Tuesday, December 18, 2007

leave your conscience at the tone.

i've deleted both aim and adium from my computer. they're toxic and i need to take a break from them. i could just...not sign on, but they would still be there for me to get on, and i couldn't handle the temptation. i am the person who will sit and read down everyone's away message. i'm the person that will try to have a serious conversation and not know if someone's just multi-tasking, or blatantly ignoring me. carissa can tell you that you can never tell what a person means by what, and we have many angry logged conversations to prove it. i need a break. i'm finding myself lacking real human interaction lately and i'd like to bring that back into my life. if people want to talk to me, they will actually need to call me. it's too easy for someone to start a conversation online, and then i lose the chance to actually communicate with them. and i need to have real forms of communication right now.
i've become too addicted to interacting with people through aim and facebook and myspace. even an e-mail is more personal than that. i liked being away from my computer when i was on Alcott because i got to hear human voices more often. i'm beginning to learn that people actually need to hear other people's emotions. it's a comforting thing to be able to hear the tone in another human being's voice.
my mom keeps saying i need to stay focused on my needs right now, so i think this will be good. don't worry, i couldn't part with it forever, but i'm trying to rebuild relationships with people and i really don't feel like such an important thing in my life should be done through a text box no matter how much you can emphasize your emotion with a ;) or 72 pt text.
if you want to talk or make plans, you know my number. if you don't, and we're friends, i'm sure you know someone else that does. oh, and texting is ok. that's not a conversational thing.. people usually just use it for "ugh, this class sucks", "nutrition group makes me want to kill myself" (thanks, mandy ;) and "wanna hang out?/i'll be there in 10." perfectly acceptable.
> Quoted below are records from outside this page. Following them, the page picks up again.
(** * A first-fit pool allocator: shallow embedding of
      [custom_memory_allocator.c] and the properties of its specification.

    The C file manages one [malloc]ed region.  The region starts with a
    [struct memory_block]; the rest is the data area, in which every live
    allocation is a [struct memory_node] header followed by its bytes.  The
    headers form a doubly linked list in address order; free space is whatever
    lies between them.

    The functions are embedded twice.

    Over the headers ([pool_alloc], [pool_free], ...): memory is a finite map
    from the address of a header to the [memory_node] stored there, next to
    the one [memory_block] of the pool.  A write to one header leaves every
    other entry as it is, so this is the code as long as the headers that
    are written lie apart, which a pool in good order ([pool_wf]) ensures;
    it says nothing true of a pointer whose header another header has been
    written over.  The payload bytes are not part of the state.

    Over the bytes ([Bytes.pool_alloc], [Bytes.pool_free], ...): memory is
    the bytes of the region by address, and every access of the source is a
    load or a store of its own, in the order of the source.  This is the code
    also where headers overlap, at a pointer that was freed or never
    allocated, and after arithmetic has wrapped.  On a pool in good order
    the two agree ([create_bytes], [pool_alloc_bytes], [pool_free_bytes]).

    Modelling choices, all explicit in the definitions below:
    - [size_t] values are integers with the wrap-around [wrap] written at every
      arithmetic operation of the source, pointers are integers ([0] is
      [NULL]);  over the headers pointer arithmetic is exact and a pointer
      difference stored in a [size_t] is wrapped, over the bytes every
      pointer is wrapped;
    - [sizeof (struct memory_block)], [sizeof (struct memory_node)] and the
      width of [size_t] depend on the C target, so they are the fields of a
      [target]; [LP64] and [ILP32] are the two usual ones;
    - over the bytes, a word is stored least significant byte first, the
      fields lie one word apart in the order of their declaration
      ([Bytes.natural_layout]), [true] is stored as the byte 1 and any byte
      but 0 is read as [true];
    - a C call either returns, fails an [assert], touches memory that holds no
      header (over the bytes: that lies outside the region), or loops for
      ever: [outcome], [Bytes.result]. *)

From Stdlib Require Import ZArith Lia.
From stdpp Require Import base option list gmap strings pretty.
Lemma process_streaming_response_forwards_witness :
  run (replicate 5 Next) (NotStarted [Some "RAG"; None; Some EmptyString; Some " works"])
  = ([Yielded "RAG"; Yielded " works"; StopIteration; StopIteration; StopIteration],
     Finished)
  ∧ run [Next; Throw CancelledError; Next]
        (NotStarted [Some "RAG"; None; Some EmptyString; Some " works"])
    = ([Yielded "RAG"; StopIteration; StopIteration], Finished).
Proof.
  destruct (process_streaming_response_forwards
              [Some "RAG"; None; Some EmptyString; Some " works"]) as [Hall Hcancel].
  split.
  - apply (Hall 5). simpl. lia.
  - apply (Hcancel 1 1). simpl. lia.
Defined.

(** ** Sitemap normalisation *)

Lemma prefix_str_in (p s : string) :
  String.prefix p s = true → str_in p s = true.
Proof. intros Hp. destruct s; cbn [str_in]; by rewrite Hp. Qed.

Lemma last_char_cons (c : ascii) (s : string) : is_Some (last_char (String c s)).
Proof.
  revert c. induction s as [|c' s IH]; intros c; [by eexists|].
  change (last_char (String c (String c' s))) with (last_char (String c' s)).
  apply IH.
Qed.

Lemma str_in_last_char (c : ascii) (p s : string) :
  str_in (String c p) s = true → is_Some (last_char s).
Proof. destruct s; [done|]. intros _. apply last_char_cons. Qed.

(** The second step of the normalisation, on its own. *)
Lemma sitemap_url_second_step (website : string) :
  let s := if str_in "https://" website then website
           else "https://" +:+ website in
  sitemap_url website
  = Return (if str_in "sitemap.xml" s then s
            else if ends_with_slash s then s +:+ "sitemap.xml"
            else s +:+ "/sitemap.xml").
Proof.
  unfold sitemap_url, ends_with_slash, str_index_last.
  destruct (str_in "https://" website) eqn:Hscheme; cbn [negb].
  - destruct (str_in "sitemap.xml" website); [done|]. cbn [negb].
    destruct (str_in_last_char _ _ _ Hscheme) as [c ->]. simpl.
    by destruct (Ascii.eqb c "/").
  - cbv zeta.
    destruct (str_in "sitemap.xml" ("https://" +:+ website)); [done|]. cbn [negb].
    destruct (last_char_cons "h" ("ttps://" +:+ website)) as [c Hc].
    change ("https://" +:+ website) with (String "h" ("ttps://" +:+ website)).
    rewrite Hc. simpl. by destruct (Ascii.eqb c "/").
Qed.

Lemma sitemap_url_total (website : string) :
  ∃ sitemap, sitemap_url website = Return sitemap.
Proof. rewrite sitemap_url_second_step. by eexists. Qed.

(** C4, the clause that fails: a string that lacks the prefix and has
    ["https://"] further on is not given the prefix. *)
Lemma sitemap_url_scheme_inside_not_prefixed :
  String.prefix "https://" "http://a.io/?next=https://b.io" = false
  ∧ sitemap_url "http://a.io/?next=https://b.io"
    = Return "http://a.io/?next=https://b.io/sitemap.xml"
  ∧ sitemap_url "http://a.io/?next=https://b.io"
    ≠ Return (sitemap_url_spec "http://a.io/?next=https://b.io").
Proof. split; [reflexivity|]. split; [reflexivity|]. discriminate. Qed.

(** C4 (amended): the normalisation never raises; on every string in
    which ["https://"] occurs at the start or not at all it is the
    normalisation of the specification; on a string that has
    ["https://"] anywhere no prefix is added and only the second step
    applies; the four documented inputs give
    ["https://ai21.com/sitemap.xml"]. *)
Theorem sitemap_url_normalises (website : string) :
  ((str_in "https://" website = true → String.prefix "https://" website = true) →
   sitemap_url website = Return (sitemap_url_spec website))
  ∧ (∀ w, ∃ sitemap, sitemap_url w = Return sitemap)
  ∧ (∀ w, str_in "https://" w = true →
       sitemap_url w
       = Return (if str_in "sitemap.xml" w then w
                 else if ends_with_slash w then w +:+ "sitemap.xml"
                 else w +:+ "/sitemap.xml"))
  ∧ sitemap_url "ai21.com" = Return "https://ai21.com/sitemap.xml"
  ∧ sitemap_url "https://ai21.com" = Return "https://ai21.com/sitemap.xml"
  ∧ sitemap_url "https://ai21.com/sitemap.xml" = Return "https://ai21.com/sitemap.xml"
  ∧ sitemap_url "ai21.com/" = Return "https://ai21.com/sitemap.xml".
Proof.
  split; [|split; [|split]].
  - intros Hscheme. rewrite sitemap_url_second_step. unfold sitemap_url_spec. cbv zeta.
    destruct (str_in "https://" website) eqn:Hin.
    + by rewrite Hscheme.
    + destruct (String.prefix "https://" website) eqn:Hp; [|done].
      apply prefix_str_in in Hp. congruence.
  - apply sitemap_url_total.
  - intros w Hw. rewrite sitemap_url_second_step. cbv zeta. by rewrite Hw.
  - repeat split; reflexivity.
Qed.

Lemma sitemap_url_normalises_witness :
  sitemap_url "https://arvinas.com/" = Return (sitemap_url_spec "https://arvinas.com/")
  ∧ sitemap_url_spec "https://arvinas.com/" = "https://arvinas.com/sitemap.xml".
Proof.
  split; [|reflexivity].
  destruct (sitemap_url_normalises "https://arvinas.com/") as [Hspec _].
  apply Hspec. intros _. reflexivity.
Defined.

(** ** URL extraction *)

Lemma unique_loop_elem (l acc : list string) (u : string) :
  u ∈ foldl unique_step acc l ↔ u ∈ acc ∨ u ∈ l.
Proof.
  revert acc. induction l as [|x l IH]; intros acc; simpl.
  - rewrite elem_of_nil. tauto.
  - rewrite IH, elem_of_cons. unfold unique_step. case_decide.
    + split; [tauto|]. intros [?|[->|?]]; tauto.
    + rewrite elem_of_app, list_elem_of_singleton. tauto.
Qed.

Lemma unique_loop_NoDup (l acc : list string) :
  NoDup acc → NoDup (foldl unique_step acc l).
Proof.
  revert acc. induction l as [|x l IH]; intros acc Hacc; simpl; [done|].
  apply IH. unfold unique_step. case_decide; [done|].
  apply NoDup_app. split; [done|]. split; [|apply NoDup_singleton].
  intros y Hy ->%list_elem_of_singleton. done.
Qed.

Lemma first_index_lt (u : string) (l : list string) :
  u ∈ l → first_index u l < length l.
Proof.
  induction l as [|x l IH]; simpl; [by intros ?%elem_of_nil|].
  intros [->|Hu]%elem_of_cons; case_decide; try lia; try done.
  specialize (IH Hu). lia.
Qed.

Lemma first_index_app (u : string) (l1 l2 : list string) :
  first_index u (l1 ++ l2)
  = if decide (u ∈ l1) then first_index u l1 else length l1 + first_index u l2.
Proof.
  induction l1 as [|x l1 IH]; cbn [app first_index length].
  - rewrite decide_False by apply not_elem_of_nil. done.
  - rewrite IH. destruct (decide (x = u)) as [->|Hx].
    + rewrite decide_True by apply list_elem_of_here. done.
    + destruct (decide (u ∈ l1)) as [Hu|Hu].
      * rewrite decide_True by by apply list_elem_of_further. done.
      * rewrite decide_False; [done|].
        intros [->|?]%elem_of_cons; done.
Qed.

(** The loop keeps the order of first occurrences of what it has seen. *)
Lemma unique_loop_order (l acc : list string) (u v : string) :
  first_index u (foldl unique_step acc l) < first_index v (foldl unique_step acc l)
  ↔ first_index u (acc ++ l) < first_index v (acc ++ l).
Proof.
  revert acc. induction l as [|x l IH]; intros acc; simpl.
  - by rewrite app_nil_r.
  - rewrite IH. unfold unique_step. destruct (decide (x ∈ acc)) as [Hx|Hx].
    + rewrite !first_index_app. simpl.
      destruct (decide (u ∈ acc)) as [Hu|Hu], (decide (v ∈ acc)) as [Hv|Hv];
        try (pose proof (first_index_lt _ _ Hu));
        try (pose proof (first_index_lt _ _ Hv));
        repeat case_decide; subst; try done; lia.
    + by rewrite <-app_assoc.
Qed.

(** C5: the task stores, under [query_id], a list without duplicates
    that has exactly the extracted URLs, and in which [u] comes before
    [v] exactly when the first occurrence of [u] among the extracted
    URLs comes before the first occurrence of [v]. *)
Theorem process_url_extraction_first_seen `{Helper} (query_id : string)
    (sr : streaming_response) (query_storage : gmap string pyval) :
  ∃ unique_urls,
    process_url_extraction query_id sr query_storage !! query_id
    = Some (PyList unique_urls)
    ∧ NoDup unique_urls
    ∧ (∀ u, u ∈ unique_urls ↔ u ∈ extract_document_urls sr)
    ∧ (∀ u v, first_index u unique_urls < first_index v unique_urls
              ↔ first_index u (extract_document_urls sr)
                < first_index v (extract_document_urls sr)).
Proof.
  exists (unique_loop (extract_document_urls sr)). unfold unique_loop.
  split; [apply lookup_insert_eq|]. split; [apply unique_loop_NoDup, NoDup_nil_2|].
  split.
  - intros u. rewrite unique_loop_elem, elem_of_nil. tauto.
  - intros u v. apply unique_loop_order.
Qed.
(** ** The anomaly view *)

(** C2: with the anomaly box ticked, the displayed field is the
    unit-converted monthly field minus the climatology at the chosen
    month, the climatology being read from [sfc/{var}.nc] (surface) or
    [pl/{var}_{lvl}.nc] (pressure level) under the climatology directory;
    the colormap is the variable's anomaly colormap and the units get
    [" anomaly"] appended.  With the box clear, field, absolute colormap
    and units are unchanged.  Colormap and units tell the two cases
    apart. *)
Theorem anomaly_view (ui : Widgets) (v : Vars A) :
  script app_dir w ui = Ok v →
  ∃ monthly,
    load_field w (v_row v) (v_plevel v) (yr ui) (mon ui) = Ok monthly
    ∧ let var := vname (v_row v) in
      let converted := (unit_conversion var monthly (units (v_row v))).1 in
      let u := (unit_conversion var monthly (units (v_row v))).2 in
      let clim_file :=
        if bool_decide (field_type ui = "Surface")
        then ["sfc"; var +:+ ".nc"]
        else ["pl"; var +:+ "_" +:+ Py.str_of_int (plevel_choice ui) +:+ ".nc"] in
      (show_anom ui = true →
         ∃ ds k clim clim_mon,
           files w (CLIM_DIR app_dir ++ clim_file) = Some ds
           ∧ find_var ds var = Ok k
           ∧ ds !! k = Some clim
           ∧ sel_month clim (mon ui) = Ok clim_mon
           ∧ v_da v = sub_array converted clim_mon
           ∧ v_cmap v = cmap_anom (v_row v)
           ∧ v_units v = u +:+ " anomaly")
      ∧ (show_anom ui = false →
           v_da v = converted
           ∧ v_cmap v = cmap_abs (v_row v)
           ∧ v_units v = u)
      ∧ (show_anom ui = true ↔ v_cmap v = cmap_anom (v_row v))
      ∧ (show_anom ui = true ↔ v_units v = u +:+ " anomaly").
Proof.
  intros (row & plevel & monthly & da & cmap & u' & Hsel & Hload & Hanom & ->)%script_Ok.
  exists monthly. simpl. split; [done |].
  destruct (unit_conversion _ _ _) as [converted u] eqn:Hconv. simpl in *.
  apply selection_Ok in Hsel as [Hcmap Hdom].
  unfold anomaly in Hanom. destruct (show_anom ui).
  - apply bind_Ok in Hanom as (clim & Hclim & (clim_mon & Hmon & [= <- <- <-])%bind_Ok).
    repeat split; try done.
    intros _. unfold load_clim in Hclim.
    apply bind_Ok in Hclim as (ds & Hds & (k & Hk & Hget)%bind_Ok).
    destruct (files w _) as [ds'|] eqn:Hfiles; [|done]. injection Hds as ->.
    exists ds, k, clim, clim_mon. repeat split; try done.
    + rewrite <- Hfiles. f_equal. unfold clim_path.
      destruct Hdom as [(-> & -> & ->)|(Hft & -> & ->)].
      * done.
      * by rewrite (bool_decide_eq_false_2 _ Hft).
    + apply getvar_find_var in Hk as (c & Hc & Hget'). congruence.
  - injection Hanom as <- <- <-.
    repeat split; try done.
    intros Heq. symmetry in Heq. by apply append_nonempty_ne in Heq.
Qed.

(** ** Colour limits *)

(** C4: when the auto-scale button is pressed, the colour limits are the
    0.01 and 0.99 NaN-ignoring quantiles of the displayed field, whatever
    the sliders say; otherwise they are what the two sliders return. *)
Theorem autoscale_limits (ui : Widgets) (v : Vars A) :
  script app_dir w ui = Ok v →
  (autoscale_pressed ui = true →
     v_cmin v = np_nanquantile (v_da v) 0.01
     ∧ v_cmax v = np_nanquantile (v_da v) 0.99)
  ∧ (autoscale_pressed ui = false →
     v_cmin v = slider ui (v_sliders v).1
     ∧ v_cmax v = slider ui (v_sliders v).2).
Proof.
  intros (row & plevel & monthly & da & cmap & u & _ & _ & _ & ->)%script_Ok.
  simpl. unfold colour_limits.
  destruct (sliders da (show_anom ui)) as [smin smax].
  by destruct (autoscale_pressed ui).
Qed.

(** C9: in the anomaly view the default limits are symmetric about zero,
    the default maximum being the largest absolute value of the displayed
    field (NaN ignored) and the default minimum its negation; otherwise
    they are the field's NaN-ignoring minimum and maximum.  These are the
    values the two sliders start from. *)
Theorem default_limits_by_view (ui : Widgets) (v : Vars A) :
  script app_dir w ui = Ok v →
  (show_anom ui = true →
     v_default_max v = np_nanmax (np_abs (v_da v))
     ∧ v_default_min v = (- v_default_max v)%float)
  ∧ (show_anom ui = false →
     v_default_min v = np_nanmin (v_da v)
     ∧ v_default_max v = np_nanmax (v_da v))
  ∧ sl_value (v_sliders v).1 = v_default_min v
  ∧ sl_value (v_sliders v).2 = v_default_max v.
Proof.
  intros (row & plevel & monthly & da & cmap & u & _ & _ & _ & ->)%script_Ok.
  simpl. unfold sliders, default_limits.
  by destruct (show_anom ui).
Qed.

(** ** The coastline overlay *)

Lemma index_fmap_at {X Y : Type} (f : X → Y) (before after : list X) (x : X) :
  index (f <$> (before ++ x :: after)) (length before) = Ok (f x).
Proof. unfold index. by rewrite list_lookup_fmap, list_lookup_middle. Qed.

Lemma index_fmap_next {X Y : Type} (f : X → Y) (before after : list X) (x y : X) :
  index (f <$> (before ++ x :: y :: after)) (length before + 1) = Ok (f y).
Proof.
  unfold index. rewrite list_lookup_fmap, (cons_middle x), app_assoc.
  rewrite list_lookup_middle; [done |]. rewrite length_app. simpl. lia.
Qed.

(** One turn of the vertex loop, at the vertex that follows [before]. *)
Lemma vertex_step_at (gap : float) (before rest : list (float * float))
    (p : float * float) (xs ys : list float) :
  let brk := match rest with
             | q :: _ => if Py.gt (abs (q.1 - p.1)) gap then [(nan, nan)] else []
             | [] => []
             end in
  vertex_step gap (before ++ p :: rest).*1 (before ++ p :: rest).*2
    (xs, ys) (length before)
  = Ok (xs ++ p.1 :: brk.*1, ys ++ p.2 :: brk.*2).
Proof.
  intros brk. unfold vertex_step. rewrite !index_fmap_at.
  cbn [mbind result_bind]. destruct rest as [|q rest'].
  - rewrite bool_decide_eq_false_2
      by (rewrite length_fmap, length_app; simpl; lia).
    done.
  - rewrite bool_decide_eq_true_2
      by (rewrite length_fmap, length_app; simpl; lia).
    rewrite index_fmap_next. cbn [mbind result_bind]. unfold brk.
    destruct (Py.gt (abs (q.1 - p.1)) gap); simpl; by rewrite <- ?app_assoc.
Qed.

(** The vertex loop, started at vertex [length before] with [xs] and [ys]
    accumulated, appends the rest of the line with its gap breaks. *)
Lemma vertex_loop (gap : float) (rest before : list (float * float))
    (xs ys : list float) :
  for_each (vertex_step gap (before ++ rest).*1 (before ++ rest).*2)
    (seq (length before) (length rest)) (xs, ys)
  = Ok (xs ++ (with_gap_breaks gap rest).*1, ys ++ (with_gap_breaks gap rest).*2).
Proof.
  revert before xs ys.
  induction rest as [|p rest IH]; intros before xs ys.
  - simpl. by rewrite !app_nil_r.
  - cbn [length seq for_each]. rewrite vertex_step_at.
    cbn [mbind result_bind].
    replace (S (length before)) with (length (before ++ [p]))
      by (rewrite length_app; simpl; lia).
    rewrite (cons_middle p before rest), app_assoc, IH.
    cbn [with_gap_breaks]. rewrite !fmap_cons, !fmap_app.
    by rewrite <- !app_assoc.
Qed.

Lemma line_step_spec (gap : float) (line : LineString) (xs ys : list float) :
  let pts := (nan, nan) ::
    with_gap_breaks gap ((λ p, (np_mod w p.1 360, p.2)) <$> line) in
  line_step w gap (xs, ys) line = Ok (xs ++ pts.*1, ys ++ pts.*2).
Proof.
  intros pts. unfold line_step.
  set (line' := (λ p, (np_mod w p.1 360, p.2)) <$> line).
  assert (Hlon : (λ x, np_mod w x 360) <$> line.*1 = line'.*1).
  { unfold line'. rewrite <- !list_fmap_compose. done. }
  assert (Hlat : line.*2 = line'.*2).
  { unfold line'. rewrite <- !list_fmap_compose. done. }
  rewrite Hlon, Hlat, length_fmap.
  pose proof (vertex_loop gap line' [] (xs ++ [nan]) (ys ++ [nan])) as Hloop.
  cbn [app length] in Hloop. rewrite Hloop.
  unfold pts. fold line'. rewrite !fmap_cons. simpl.
  by rewrite <- !app_assoc.
Qed.

Lemma lines_loop (gap : float) (lines : list LineString) (xs ys : list float) :
  let pts :=
    line ← lines;
    (nan, nan) :: with_gap_breaks gap ((λ p, (np_mod w p.1 360, p.2)) <$> line) in
  for_each (line_step w gap) lines (xs, ys) = Ok (xs ++ pts.*1, ys ++ pts.*2).
Proof.
  revert xs ys. induction lines as [|line lines IH]; intros xs ys pts.
  - simpl. by rewrite !app_nil_r.
  - cbn [for_each]. rewrite line_step_spec. cbn [mbind result_bind].
    rewrite IH. unfold pts. rewrite bind_cons, !fmap_app.
    by rewrite <- !app_assoc.
Qed.

Lemma geoms_loop (gap : float) (geoms : list Geometry) (xs ys : list float) :
  let pts := polyline_with_gap_breaks (np_mod w) gap geoms in
  for_each (geom_step w gap) geoms (xs, ys) = Ok (xs ++ pts.*1, ys ++ pts.*2).
Proof.
  revert xs ys. induction geoms as [|geom geoms IH]; intros xs ys pts.
  - simpl. by rewrite !app_nil_r.
  - cbn [for_each].
    change (geom_step w gap (xs, ys) geom)
      with (for_each (line_step w gap) (geoms_of geom) (xs, ys)).
    rewrite lines_loop.
    cbn [mbind result_bind]. rewrite IH.
    unfold pts, polyline_with_gap_breaks.
    rewrite bind_cons, bind_app, !fmap_app.
    by rewrite <- !app_assoc.
Qed.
it's also much easier to write and get work done when i don't have 10 IMs popping up in front of me. i might actually get off my computer before 3am at night.

that's as into that as i'll get. you can go back to not taking me seriously for this ridiculous icon i wish i hadn't found. enjoy your night :)

1 comment:

Anonymous said...

Decided to comment on this random entry to say I love your blog solely because it of the "Rent" reference :-D I can relate to a lot of what you've said here...it's amazing (in a sad way) how these disordered thoughts affect so many people. It breaks my heart.

I'm glad to see that you are fighting the good fight though. The world needs strong, smart, people like you to be around for a long time.

Thanks for adding me to your blogroll (you'll soon find yourself in mine too) and for all your kind words.